Elizabeth Lule, Manager of ActAfrica described how children have a chance to live a life free from HIV if they can acquire knowledge, skills, and values that will help protect them as they grow up. “Providing young people, especially girls, with the ‘social vaccine’ of education offers them a real chance at a productive life, free of HIV,” she said.
In the book twelve teachers from Burkina Faso, Cameroon, Ghana, Kenya, Mozambique, Rwanda, Senegal, Tanzania mainland, Zanzibar and Zambia vividly recount their experiences that testify to ordinary yet courageous life with HIV and the impact their HIV status has on their loves, families, schools and communities.
The vast majority of teachers living with HIV in sub-Saharan Africa are unaware of their positive status, and many are reluctant to undergo HIV testing for fear of consequences of a positive test outcome.
In the film four of the teachers—Beldina Atieno, Martin Mkug Ptoch, Jemimah Nindo, and Margaret Wambete—detail the challenges they faced once their positive status became public. These range from stigmatization to shunning and discrimination against them and their families.
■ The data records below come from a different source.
(** [cleanup_expired_cache] removes from the three stage files exactly
    the entries that are past their expiry or more than seven days old,
    keeps every other entry as it is, reports the number of entries it
    removed, and finds nothing to remove when run again at the same
    instant. *)
Theorem cleanup_expired_cache_removes_expired (dir : CacheDir)
    (now : datetime) :
  (forall stage k,
     load_json (cleanup_expired_cache fromisoformat dir now).2
               (stage_value stage) !! k
     = load_json dir (stage_value stage) !! k ≫= keep now)
  /\ ((cleanup_expired_cache fromisoformat dir now).1
      + (size (load_json (cleanup_expired_cache fromisoformat dir now).2
                         "import")
         + size (load_json (cleanup_expired_cache fromisoformat dir now).2
                           "enrich")
         + size (load_json (cleanup_expired_cache fromisoformat dir now).2
                           "analyze"))
      = size (load_json dir "import") + size (load_json dir "enrich")
        + size (load_json dir "analyze"))%nat
  /\ (cleanup_expired_cache fromisoformat
        (cleanup_expired_cache fromisoformat dir now).2 now).1 = 0%nat.
Proof.
  assert (Hrun : forall dir0 n0,
            let r := fold_left (cleanup_stage fromisoformat now)
                       ["import"; "enrich"; "analyze"] (n0, dir0) in
            (forall stage k,
               load_json r.2 (stage_value stage) !! k
               = load_json dir0 (stage_value stage) !! k ≫= keep now)
            /\ (r.1 + (size (load_json r.2 "import")
                       + size (load_json r.2 "enrich")
                       + size (load_json r.2 "analyze"))
                = n0 + (size (load_json dir0 "import")
                        + size (load_json dir0 "enrich")
                        + size (load_json dir0 "analyze")))%nat).
  { intros dir0 n0. cbn [fold_left].
    destruct (cleanup_stage_spec now (n0, dir0) "import")
      as (Hl1 & Hs1 & Ho1).
    destruct (cleanup_stage_spec now
                (cleanup_stage fromisoformat now (n0, dir0) "import")
                "enrich") as (Hl2 & Hs2 & Ho2).
    destruct (cleanup_stage_spec now
                (cleanup_stage fromisoformat now
                   (cleanup_stage fromisoformat now (n0, dir0) "import")
                   "enrich") "analyze") as (Hl3 & Hs3 & Ho3).
    cbn [fst snd] in *. split.
    - intros stage k. destruct stage; cbn [stage_value].
      + rewrite (Ho3 "import") by done. rewrite (Ho2 "import") by done.
        apply Hl1.
      + rewrite (Ho3 "enrich") by done. rewrite Hl2.
        by rewrite (Ho1 "enrich") by done.
      + rewrite Hl3. rewrite (Ho2 "analyze") by done.
        by rewrite (Ho1 "analyze") by done.
    - rewrite (Ho3 "import") by done. rewrite (Ho3 "enrich") by done.
      rewrite (Ho2 "import") by done.
      rewrite (Ho2 "analyze"), (Ho1 "analyze"), (Ho1 "enrich") in * by done.
      lia. }
  unfold cleanup_expired_cache.
  destruct (Hrun dir 0%nat) as [Hl Hs].
  split; [exact Hl|]. split; [cbn zeta in Hs; lia|].
  set (r := fold_left (cleanup_stage fromisoformat now)
              ["import"; "enrich"; "analyze"] (0%nat, dir)) in *.
  destruct (Hrun r.2 0%nat) as [Hl' Hs']. cbn zeta in Hs'.
  set (r' := fold_left (cleanup_stage fromisoformat now)
               ["import"; "enrich"; "analyze"] (0%nat, r.2)) in *.
  assert (Hsame : forall stage,
            load_json r'.2 (stage_value stage)
            = load_json r.2 (stage_value stage)).
  { intros stage. apply map_eq. intros k. rewrite Hl', Hl.
    destruct (load_json dir (stage_value stage) !! k) as [e|]; [|done].
    simpl. unfold keep.
    destruct (is_expired fromisoformat now e) eqn:Hexp; simpl; [done|].
    by rewrite Hexp. }
  pose proof (Hsame IMPORT) as H1. pose proof (Hsame ENRICH) as H2.
  pose proof (Hsame ANALYZE) as H3. cbn [stage_value] in H1, H2, H3.
  rewrite H1, H2, H3 in Hs'. lia.
Qed.

End Cleanup.

End StorageFacts.

Module RecommendFacts.
Import Clock Schemas Recommender.

(** A score that [SlotRecommendation] accepts. *)
Definition valid_score (s : float) : Prop :=
  (0 <=? s)%float = true /\ (s <=? 1)%float = true.

(** [a] may stand before [b] in the descending order of scores. *)
Definition score_ge (a b : scored) : Prop := (b.1.2 <=? a.1.2)%float = true.

Lemma insert_scored_perm (x : scored) (l : list scored) :
  insert_scored x l ≡ₚ x :: l.
Proof.
  induction l as [|y l IH]; simpl; [done|].
  destruct (y.1.2 <=? x.1.2)%float; [done|].
  rewrite IH. apply Permutation_swap.
Qed.

Lemma sort_scored_perm (l : list scored) : sort_scored l ≡ₚ l.
Proof.
  induction l as [|x l IH]; simpl; [done|].
  rewrite insert_scored_perm. by rewrite IH.
Qed.

Lemma insert_scored_sorted (x : scored) (l : list scored) :
  valid_score x.1.2 -> Forall (fun y => valid_score y.1.2) l ->
  StronglySorted score_ge l -> StronglySorted score_ge (insert_scored x l).
Proof.
  intros Hx Hl Hs. induction Hs as [|y l Hs IH Hy]; simpl.
  - repeat constructor.
  - apply Forall_cons in Hl as [Hvy Hl].
    destruct (y.1.2 <=? x.1.2)%float eqn:Hle.
    + constructor; [by constructor|]. constructor; [exact Hle|].
      eapply Forall_impl; [exact Hy|]. unfold score_ge. intros z Hz.
      by apply (FloatOrder.leb_trans _ y.1.2).
    + constructor; [by apply IH|]. rewrite insert_scored_perm.
      constructor; [|exact Hy]. unfold score_ge.
      apply (FloatOrder.leb_total _ _ 0%float 1%float);
        [apply Hvy|apply Hx|exact Hle].
Qed.

Lemma sort_scored_sorted (l : list scored) :
  Forall (fun y => valid_score y.1.2) l -> StronglySorted score_ge (sort_scored l).
Proof.
  induction 1 as [|x l Hx Hl IH]; simpl; [constructor|].
  apply insert_scored_sorted; [exact Hx| |exact IH].
  by rewrite sort_scored_perm.
Qed.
“HIV does not kill. What kills is the stigma and discrimination associated with the virus,” says Beldina Atieno, a 38 year-old teacher from Kenya who learned the hard way how to cope with discrimination after being thrown out of the house by her husband and losing her children as well as her job.
Despite the personal hurdles the teachers faced, they are confident that accessing effective care, support and anti retroviral medicines, they are able to live, and to enjoy full and healthy lives. The personal reflections of these teachers offer courage and hope to the other estimated 121,996 teachers living with HIV in sub-Saharan Africa.
The film “Courage and Hope: African Teachers Living Positively with HIV” was first shown at the International AIDS Conference 2008 in Mexico and broadcast from the UNAIDS booth, where free copies of the DVD were also distributed.
At the Dakar launch, Martin Ptoch, who is a teacher living with HIV featured in the film described the positive reactions to the film and book to date. Barbara de Zalduondo, Chief, Programmatic Priorities and Support UNAIDS and Debrework Zewdie, World Bank, Global HIV/AIDS Program also spoke at the launch.